**Problem to solve:**
Look through the records below for the line with "let rejected := id". Return that line and each one after it up to and including the line with "- assert (good e = true) as Hg.", exactly.

**Data supplied:**
(* ===== verification/CoordinatorFacts.v ===== *)
(** * How a batch with invalid jobs is split

    The factory decodes the arguments of every job; the coordinator kills the
    jobs it reports as invalid and hands the others to the executor. *)
From S2P Require Import Prelude Errors Redis Envelope Queue Keys Scripts Storage Transitions Executor Registry Coordinator.
Open Scope nat_scope.

Section Decoding.
Variable t : JobType.

Definition decodable (e : JobEnvelope) : bool := is_ok (jt_decode t (args (job e))).
Abbreviation values_of es := ((fun e : JobEnvelope => args (job e)) <$> es).

Lemma decode_batch_jobs es : forall index,
  length (decode_batch t index (values_of es)).1 = length (filter (fun e => decodable e = true) es).
Proof.
  induction es as [|e es IH]; intros index; cbn [fmap list_fmap decode_batch]; [done|].
  specialize (IH (S index)). destruct (decode_batch t (S index) _) as [js invalid]. unfold decodable in *.
  destruct (jt_decode t (args (job e))) eqn:E; cbn [fst] in *.
  - rewrite filter_cons_True by (by rewrite E). cbn. by f_equal.
  - rewrite filter_cons_False by (by rewrite E). done.
Qed.

Lemma decode_batch_invalid es : forall index i,
  i ∈ inv_index <$> (decode_batch t index (values_of es)).2 <->
  index <= i /\ exists e, es !! (i - index) = Some e /\ decodable e = false.
Proof.
  induction es as [|e es IH]; intros index i; cbn [fmap list_fmap decode_batch].
  { split; [by intros ?%elem_of_nil|]. intros (_ & e & He & _). by rewrite lookup_nil in He. }
  specialize (IH (S index) i). destruct (decode_batch t (S index) _) as [js invalid]. cbn [snd] in IH.
  assert (i ∈ inv_index <$> invalid <-> S index <= i /\ exists e', (e :: es) !! (i - index) = Some e' /\
    decodable e' = false) as Hrest.
  { rewrite IH. split; intros (Hle & e' & He' & ?); (split; [done|]); exists e'; (split; [|done]).
    - by replace (i - index) with (S (i - S index)) by lia.
    - by replace (i - index) with (S (i - S index)) in He' by lia. }
  unfold decodable at 1. destruct (jt_decode t (args (job e))) eqn:E; cbn [snd fmap list_fmap].
  - rewrite Hrest. split; [intros (? & ?); split; [lia|done]|]. intros (Hle & e' & He' & Hd).
    destruct (decide (i = index)) as [->|]; [|split; [lia|eauto]].
    rewrite Nat.sub_diag in He'. injection He' as <-. unfold decodable in Hd. by rewrite E in Hd.
  - rewrite elem_of_cons, Hrest. cbn [inv_index]. split.
    + intros [->|(? & ?)]; [|split; [lia|done]]. split; [done|]. exists e. rewrite Nat.sub_diag.
      split; [done|]. unfold decodable. by rewrite E.
    + intros (Hle & e' & ?). destruct (decide (i = index)); [by left|right]. split; [lia|eauto].
Qed.

(** The indices the coordinator looks up are those of the jobs that do not
    decode. *)
Lemma invalid_jobs_of_batch es k e :
  es !! k = Some e ->
  is_Some (invalid_jobs_by_index (decode_batch t 0 (values_of es)).2 (length es) !! k) <-> decodable e = false.
Proof.
  intros He. rewrite invalid_by_index_lookup.
  2: { pose proof (decode_batch_partition t 0 (values_of es)) as H.
       destruct (decode_batch t 0 (values_of es)). apply H. }
  rewrite decode_batch_invalid, Nat.sub_0_r, He. apply lookup_lt_Some in He. naive_solver lia.
Qed.
End Decoding.

Section Split.
Context {R : RedisServer} {L : LawfulRedis R} {S : Serde} {LS : LawfulSerde S}.
Variable st : StorageInternal.

(** Killing the jobs an index map names, by the property [good] it decides. *)
Lemma kill_invalid_splits (good : JobEnvelope -> bool) worker_name m es : forall index d (store : job_store st (view d)),
  (forall k e, es !! k = Some e -> is_Some (m !! (index + k)) <-> good e = false) ->
  let rejected := id <$> filter (fun e => good e = false) es in
  yields (kill_invalid st worker_name m index es) d (Ok (filter (fun e => good e = true) es)) (fun ks' =>
    exists store' : job_store st ks',
      (forall jid, payloads store' !! jid = if decide (jid ∈ rejected) then None else payloads store !! jid) /\
      retrying store' = retrying store /\ scheduled store' = scheduled store /\
      (forall jid, occurrences jid (claims store') = occurrences jid (claims store) - occurrences jid rejected)).
Proof.
  induction es as [|e es IH]; intros index d store Hm rejected; cbn [kill_invalid].
  { apply yields_ret. exists store. split_and!; [|done|done|intros; cbn; lia].
    intros jid. destruct (decide _) as [Hj|_]; [by apply elem_of_nil in Hj|done]. }
  pose proof (Hm 0 e eq_refl) as He. rewrite Nat.add_0_r in He.
  assert (forall k e0, es !! k = Some e0 -> is_Some (m !! (Datatypes.S index + k)) <-> good e0 = false) as Hm'.
  { intros k e0 Hk. rewrite <- (Hm (Datatypes.S k) e0 Hk). by rewrite Nat.add_succ_r. }
  destruct (m !! index) as [error|] eqn:Em.
  - assert (good e = false) as Hg by (apply He; eauto).
    unfold rejected.
    rewrite (filter_cons_False (fun e => good e = true)), (filter_cons_True (fun e => good e = false)) by congruence.
    eapply yields_bind; [by apply (kill_effect st e _ d store)|].
    intros d1 (store1 & (_ & _ & Hs1 & Hr1 & _) & Hp1 & Hc1 & _).
    destruct (IH (Datatypes.S index) d1 store1 Hm') as (d2 & Hrun & store2 & Hp2 & Hr2 & Hs2 & Hc2).
    exists d2. split; [done|]. exists store2. split_and!.
    + intros jid. rewrite Hp2, Hp1. cbn [fmap list_fmap]. destruct (decide (jid = id e)) as [->|Hne].
      * rewrite lookup_delete_eq. rewrite (decide_True (P := _ ∈ _ :: _)) by left. by case_decide.
      * rewrite lookup_delete_ne by done. repeat case_decide; set_solver.
    + rewrite Hr2, Hr1; [done|key_notin].
    + rewrite Hs2, Hs1; [done|key_notin].
    + intros jid. rewrite Hc2, Hc1, occurrences_lrem1. cbn [fmap list_fmap]. rewrite occurrences_cons. lia.
  - assert (good e = true) as Hg.
    { destruct (good e) eqn:Hg; [done|]. destruct (proj2 He eq_refl) as [? [=]]. }
    unfold rejected.
    rewrite (filter_cons_False (fun e => good e = false)), (filter_cons_True (fun e => good e = true)) by congruence.
    eapply yields_bind; [by apply (IH (Datatypes.S index) d store Hm')|].
    intros d1 Hpost. by apply yields_ret.
Qed.

End Split.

**Written reply:**
  let rejected := id <$> filter (fun e => good e = false) es in
  yields (kill_invalid st worker_name m index es) d (Ok (filter (fun e => good e = true) es)) (fun ks' =>
    exists store' : job_store st ks',
      (forall jid, payloads store' !! jid = if decide (jid ∈ rejected) then None else payloads store !! jid) /\
      retrying store' = retrying store /\ scheduled store' = scheduled store /\
      (forall jid, occurrences jid (claims store') = occurrences jid (claims store) - occurrences jid rejected)).
Proof.
  induction es as [|e es IH]; intros index d store Hm rejected; cbn [kill_invalid].
  { apply yields_ret. exists store. split_and!; [|done|done|intros; cbn; lia].
    intros jid. destruct (decide _) as [Hj|_]; [by apply elem_of_nil in Hj|done]. }
  pose proof (Hm 0 e eq_refl) as He. rewrite Nat.add_0_r in He.
  assert (forall k e0, es !! k = Some e0 -> is_Some (m !! (Datatypes.S index + k)) <-> good e0 = false) as Hm'.
  { intros k e0 Hk. rewrite <- (Hm (Datatypes.S k) e0 Hk). by rewrite Nat.add_succ_r. }
  destruct (m !! index) as [error|] eqn:Em.
  - assert (good e = false) as Hg by (apply He; eauto).
    unfold rejected.
    rewrite (filter_cons_False (fun e => good e = true)), (filter_cons_True (fun e => good e = false)) by congruence.
    eapply yields_bind; [by apply (kill_effect st e _ d store)|].
    intros d1 (store1 & (_ & _ & Hs1 & Hr1 & _) & Hp1 & Hc1 & _).
    destruct (IH (Datatypes.S index) d1 store1 Hm') as (d2 & Hrun & store2 & Hp2 & Hr2 & Hs2 & Hc2).
    exists d2. split; [done|]. exists store2. split_and!.
    + intros jid. rewrite Hp2, Hp1. cbn [fmap list_fmap]. destruct (decide (jid = id e)) as [->|Hne].
      * rewrite lookup_delete_eq. rewrite (decide_True (P := _ ∈ _ :: _)) by left. by case_decide.
      * rewrite lookup_delete_ne by done. repeat case_decide; set_solver.
    + rewrite Hr2, Hr1; [done|key_notin].
    + rewrite Hs2, Hs1; [done|key_notin].
    + intros jid. rewrite Hc2, Hc1, occurrences_lrem1. cbn [fmap list_fmap]. rewrite occurrences_cons. lia.
  - assert (good e = true) as Hg.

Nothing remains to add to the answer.